(Records for the exercise):

◆ ◆ ◆ ◆ ◆

(** * Task tracker and GitHub activity formatter: a shallow embedding

    The two programs of the repository are embedded as Rocq functions:

    - [Task Tracker Python/main.py]: the classes [Task] and [TaskTracker]
      (module [Tracker] below), over an explicit file system and console;
    - [github-user-activity/main.py]: [format_event] and the printing loop
      of [main] (module [Activity] below).

    Python values are modelled by the type [json] (the values that
    [json.load] can produce), Python [str] by lists of code points, and
    Python exceptions by the type [exn].  The functions of the [json]
    module that the programs call ([json.load], [json.dump] with
    [indent=4]) are modelled in module [Json], on text.

    The two [main] functions are embedded from the parsed arguments on
    (modules [TrackerMain] and [ActivityMain]); the network of
    [fetch_github_events] is a parameter, the reply to a request.

    What the model leaves out: the content of a file is the text that
    reading it yields (the encoding of text into bytes is not modelled:
    a file whose bytes are not text is a node of its own, as is a file
    that the process may not read); a float is the lexeme that denotes
    it; the limits of the interpreter (recursion depth, digits of an
    integer literal) do not exist, so [Json.loads] raises nothing but a
    [JSONDecodeError], and the statements about a store file that the
    program did not write name what [json.load] returns or raises on
    its text; a file operation fails only for the state of the file
    system, for a path that the process may not write or for a file
    that it cannot read, and printing does not fail; [argparse] is not
    modelled; the text form of floats and containers and the Unicode
    case mappings are parameters of the formatter. *)

From Stdlib Require Import ZArith NArith List String Ascii Lia Bool.
From stdpp Require Import base option list gmap strings.

Set Warnings "-register-all".
Local Open Scope N_scope.

(** ** Text: Python [str] as a list of code points *)

Abbreviation char := N (only parsing).
Abbreviation text := (list N) (only parsing).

◆ ◆ ◆ ◆ ◆

(Task statement):
All of the data needs to be printed once more, exactly.

(Response to the exercise):
(** * Task tracker and GitHub activity formatter: a shallow embedding

    The two programs of the repository are embedded as Rocq functions:

    - [Task Tracker Python/main.py]: the classes [Task] and [TaskTracker]
      (module [Tracker] below), over an explicit file system and console;
    - [github-user-activity/main.py]: [format_event] and the printing loop
      of [main] (module [Activity] below).

    Python values are modelled by the type [json] (the values that
    [json.load] can produce), Python [str] by lists of code points, and
    Python exceptions by the type [exn].  The functions of the [json]
    module that the programs call ([json.load], [json.dump] with
    [indent=4]) are modelled in module [Json], on text.

    The two [main] functions are embedded from the parsed arguments on
    (modules [TrackerMain] and [ActivityMain]); the network of
    [fetch_github_events] is a parameter, the reply to a request.

    What the model leaves out: the content of a file is the text that
    reading it yields (the encoding of text into bytes is not modelled:
    a file whose bytes are not text is a node of its own, as is a file
    that the process may not read); a float is the lexeme that denotes
    it; the limits of the interpreter (recursion depth, digits of an
    integer literal) do not exist, so [Json.loads] raises nothing but a
    [JSONDecodeError], and the statements about a store file that the
    program did not write name what [json.load] returns or raises on
    its text; a file operation fails only for the state of the file
    system, for a path that the process may not write or for a file
    that it cannot read, and printing does not fail; [argparse] is not
    modelled; the text form of floats and containers and the Unicode
    case mappings are parameters of the formatter. *)

From Stdlib Require Import ZArith NArith List String Ascii Lia Bool.
From stdpp Require Import base option list gmap strings.

Set Warnings "-register-all".
Local Open Scope N_scope.

(** ** Text: Python [str] as a list of code points *)

Abbreviation char := N (only parsing).
Abbreviation text := (list N) (only parsing).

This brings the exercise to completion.